Hal itu mengemuka dalam momentum peringatan Hari Kartini yang dirangkaikan dengan halal bihalal bersama Alumni PPNK 224 Lemhannas RI di Tebet, Jakarta Selatan, Sabtu 25 April 2026.
Ketua Umum AWKI, Robertus Rani Lopiga mengatakan, ojol perempuan merupakan sosok tangguh yang memegang peran ganda dalam keluarga dan masyarakat, sehingga perlu mendapat perhatian serius melalui langkah nyata.
“Perempuan Indonesia itu hebat dan kuat. Pengemudi ojol perempuan ini menunjukkan bagaimana mereka selain bekerja, juga mendidik anak," kata Robertus.
Menurutnya, kondisi kerja yang penuh risiko membuat AWKI mendorong hadirnya perlindungan hukum sebagai bentuk keberpihakan terhadap kelompok tersebut.
“Kami rencana akan memberikan bantuan hukum bagi para pengemudi ojek online yang mengalami masalah," kata Robertus.
Selain itu, AWKI juga terus mengajak para ojol perempuan untuk masuk dalam jejaring pembinaan organisasi.
Sekjen AWKI, Peter Julio Tarigan menyebut kegiatan tersebut akan menjadi bagian dari agenda berkelanjutan yang diperluas melalui kolaborasi lintas komunitas.
“Kegiatan ini akan terus dilaksanakan. Ke depan kami akan berkolaborasi tidak hanya dengan PPNK 224, tetapi juga dengan PPNK lain dan komunitas lainnya,” ujar Peter.

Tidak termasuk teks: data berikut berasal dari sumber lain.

(* ===== verification/Mkfs.v ===== *)
(** * Making a file system: mkfs/mkfs.c

    The program runs on the host: it writes [FSSIZE] sectors of zeroes, the superblock,
    the root directory and the files named on its command line. The image is the list of
    its sectors; [die] and a failed [assert] are [Panic]. The host is little-endian, so
    [xshort] and [xint] are written out on the bytes. Messages are not modelled. *)

From S2P Require Import Prelude Machine State Spinlock KString Kalloc Vm Proc Sleeplock Virtio VirtioProofs Bio Log.
From S2P Require Import Uart Printf Console Fs.

Definition NINODES : Z := 200.
Definition nbitmap : Z := FSSIZE / BPB + 1.
Definition ninodeblocks : Z := NINODES / IPB + 1.
Definition nlog : Z := LOGSIZE.

(** The image file and the globals that change. *)
Record mkstate := Mk_mkstate {
  mk_img : list (list Z);
  mk_sb : superblock;
  freeinode : Z;
  freeblock : Z
}.
Definition set_img x s := Mk_mkstate x (mk_sb s) (freeinode s) (freeblock s).
Definition set_mk_sb x s := Mk_mkstate (mk_img s) x (freeinode s) (freeblock s).
Definition set_freeinode x s := Mk_mkstate (mk_img s) (mk_sb s) x (freeblock s).
Definition set_freeblock x s := Mk_mkstate (mk_img s) (mk_sb s) (freeinode s) x.

Abbreviation MK := (M mkstate).

Definition assert (b : bool) : MK unit := if b then mret () else panic "assert".
Definition die {A} (s : string) : MK A := panic s.

(** [a[i] = x >> 8*i] for each byte of the result. *)
Definition xshort (x : Z) : Z := le_val [u8 x; u8 (Z.shiftr x 8)].
Definition xint (x : Z) : Z := le_val [u8 x; u8 (Z.shiftr x 8); u8 (Z.shiftr x 16); u8 (Z.shiftr x 24)].

(** The sector at the byte offset [sec * BSIZE], an unsigned product. *)
Definition sector (sec : Z) : nat := Z.to_nat (u32 (sec * BSIZE) / BSIZE).

(** A write past the end of the file leaves a hole of zeroes. *)
Definition put_sector (l : list (list Z)) (k : nat) (d : list Z) : list (list Z) :=
  if (k <? length l)%nat then <[k := d]> l else l ++ replicate (k - length l) zero_block ++ [d].

Definition wsect (sec : Z) (buf : list Z) : MK unit :=
  modify (λ s, set_img (put_sector (mk_img s) (sector sec) buf) s).

Definition rsect (sec : Z) : MK (list Z) :=
  l ← gets mk_img;
  match l !! sector sec with Some d => mret d | None => die "read" end.

Definition winode (inum : Z) (ip : dinode) : MK unit :=
  sb ← gets mk_sb;
  let bn := IBLOCK inum sb in
  buf ← rsect bn;
  wsect bn (splice buf (inum mod IPB * sizeof_dinode) (bytes_of_dinode ip)).

Definition rinode (inum : Z) : MK dinode :=
  sb ← gets mk_sb;
  buf ← rsect (IBLOCK inum sb);
  mret (dinode_of_bytes buf (inum mod IPB * sizeof_dinode)).

Definition ialloc (type : Z) : MK Z :=
  inum ← gets freeinode;
  modify (set_freeinode (u32 (inum + 1)));;
  winode inum (Mk_dinode (s16 (xshort type)) 0 0 (s16 (xshort 1)) (xint 0) (replicate 13 0));;
  mret inum.

(** [freeblock++] *)
Definition next_block : MK Z :=
  b ← gets freeblock;
  modify (set_freeblock (u32 (b + 1)));;
  mret b.

Definition balloc (used : Z) : MK unit :=
  assert (used <? BPB);;
  let buf := foldl set_bit zero_block (zrange 0 (Z.to_nat used)) in
  sb ← gets mk_sb;
  wsect (sb_bmapstart sb) buf.

(** The block [x] that holds part [fbn] of the file with the addresses [a], and the new addresses. *)
Definition iappend_block (a : list Z) (fbn : Z) : MK (list Z * Z) :=
  if fbn <? NDIRECT then
    a ← (if xint (nthZ 0 a fbn) =? 0 then b ← next_block; mret (setZ a fbn (xint b)) else mret a);
    mret (a, xint (nthZ 0 a fbn))
  else
    a ← (if xint (nthZ 0 a NDIRECT) =? 0 then b ← next_block; mret (setZ a NDIRECT (xint b)) else mret a);
    ind ← rsect (xint (nthZ 0 a NDIRECT));
    ind ← (if uint_at ind (4 * (fbn - NDIRECT)) =? 0 then
             b ← next_block;
             let ind := splice ind (4 * (fbn - NDIRECT)) (le_bytes 4 (xint b)) in
             wsect (xint (nthZ 0 a NDIRECT)) ind;;
             mret ind
           else mret ind);
    mret (a, xint (uint_at ind (4 * (fbn - NDIRECT)))).

(** [while(n > 0)]; the result is [din.addrs] and [off]. *)
Fixpoint iappend_loop (fuel : nat) (a : list Z) (off : Z) (p : list Z) : MK (list Z * Z) :=
  match fuel with
  | O => hang
  | S f =>
      let n := Z.of_nat (length p) in
      if 0 <? n then
        let fbn := off / BSIZE in
        assert (fbn <? MAXFILE);;
        '(a, x) ← iappend_block a fbn;
        let n1 := Z.min n (u32 ((fbn + 1) * BSIZE - off)) in
        buf ← rsect x;
        wsect x (splice buf (off - fbn * BSIZE) (take (Z.to_nat n1) p));;
        iappend_loop f a (u32 (off + n1)) (drop (Z.to_nat n1) p)
      else mret (a, off)
  end.

Definition iappend (inum : Z) (xp : list Z) : MK unit :=
  din ← rinode inum;
  '(a, off) ← iappend_loop (S (length xp)) (di_addrs din) (xint (di_size din)) xp;
  winode inum (Mk_dinode (di_type din) (di_major din) (di_minor din) (di_nlink din) (xint off) a).

(** [struct dirent de]: cleared, then the number and the name. *)
Definition mkdirent (inum : Z) (name : list Z) : list Z :=
  bytes_of_dirent (Mk_dirent (xshort inum) (take 14 (name ++ replicate 14 0))).

(** [argv[i]] without "user/" *)
Definition shortname_of (arg : list Z) : list Z :=
  if decide (take 5 arg = bytes_of_string "user/") then drop 5 arg else arg.
(** ... and without a leading underscore *)
Definition skip_underscore (name : list Z) : list Z :=
  match name with c :: rest => if c =? chr "_" then rest else name | [] => name end.

(** The host: what the reads of a file return, and whether a file can be created. *)
Class Host := { host_open : list Z → option (list (list Z)); host_creat : list Z → bool }.

Section main.
Context `{H : Host}.

(** One round of the loop over the files. *)
Definition add_file (rootino : Z) (arg : list Z) : MK unit :=
  let shortname := shortname_of arg in
  assert (bool_decide (chr "/" ∉ shortname));;
  match host_open arg with
  | None => die "open"
  | Some reads =>
      let shortname := skip_underscore shortname in
      assert (Z.of_nat (length shortname) <=? DIRSIZ);;
      inum ← ialloc T_FILE;
      iappend rootino (mkdirent inum shortname);;
      mfor reads (iappend inum)
  end.

Definition nmeta : Z := 2 + nlog + ninodeblocks + nbitmap.
Definition nblocks : Z := FSSIZE - nmeta.
Definition new_sb : superblock :=
  Mk_superblock FSMAGIC (xint FSSIZE) (xint nblocks) (xint NINODES) (xint nlog) (xint 2)
    (xint (2 + nlog)) (xint (2 + nlog + ninodeblocks)).
(** [struct superblock] in memory *)
Definition bytes_of_sb (s : superblock) : list Z :=
  mjoin (le_bytes 4 <$> [sb_magic s; sb_size s; sb_nblocks s; sb_ninodes s; sb_nlog s; sb_logstart s; sb_inodestart s; sb_bmapstart s]).

(** fix size of root inode dir *)
Definition fix_root (rootino : Z) : MK unit :=
  din ← rinode rootino;
  let off := u32 ((xint (di_size din) / BSIZE + 1) * BSIZE) in
  winode rootino (Mk_dinode (di_type din) (di_major din) (di_minor din) (di_nlink din) (xint off) (di_addrs din)).

(** [argv] without the name of the program; the result is the status of [exit]. *)
Definition main (argv : list (list Z)) : MK Z :=
  match argv with
  | [] => mret 1
  | image :: files =>
      (if host_creat image then modify (set_img []) else die "image");;
      modify (set_mk_sb new_sb);;
      modify (set_freeblock nmeta);;
      mfor (zrange 0 (Z.to_nat FSSIZE)) (λ i, wsect i zero_block);;
      sb ← gets mk_sb;
      wsect 1 (overlay zero_block (bytes_of_sb sb));;
      rootino ← ialloc T_DIR;
      assert (rootino =? ROOTINO);;
      iappend rootino (mkdirent rootino (bytes_of_string "."));;
      iappend rootino (mkdirent rootino (bytes_of_string ".."));;
      mfor files (add_file rootino);;
      fix_root rootino;;
      used ← gets freeblock;
      balloc (s32 used);;
      mret 0
  end.
End main.

(** The globals when the program starts. *)
Definition mkfs_start : mkstate := Mk_mkstate [] (Mk_superblock 0 0 0 0 0 0 0 0) 1 0.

Dewan Pembina AWKI, Ahmad Dipo Ditiro Latief menilai keberadaan ojol perempuan sebagai bagian dari kekuatan sosial yang harus dirangkul bersama.
“Para Srikandi ini saudara-saudara kita juga. Kami berkumpul, berbagi, dan saling mengenal. Kalau mereka ada masalah, kami siap membantu,” kata Dipo.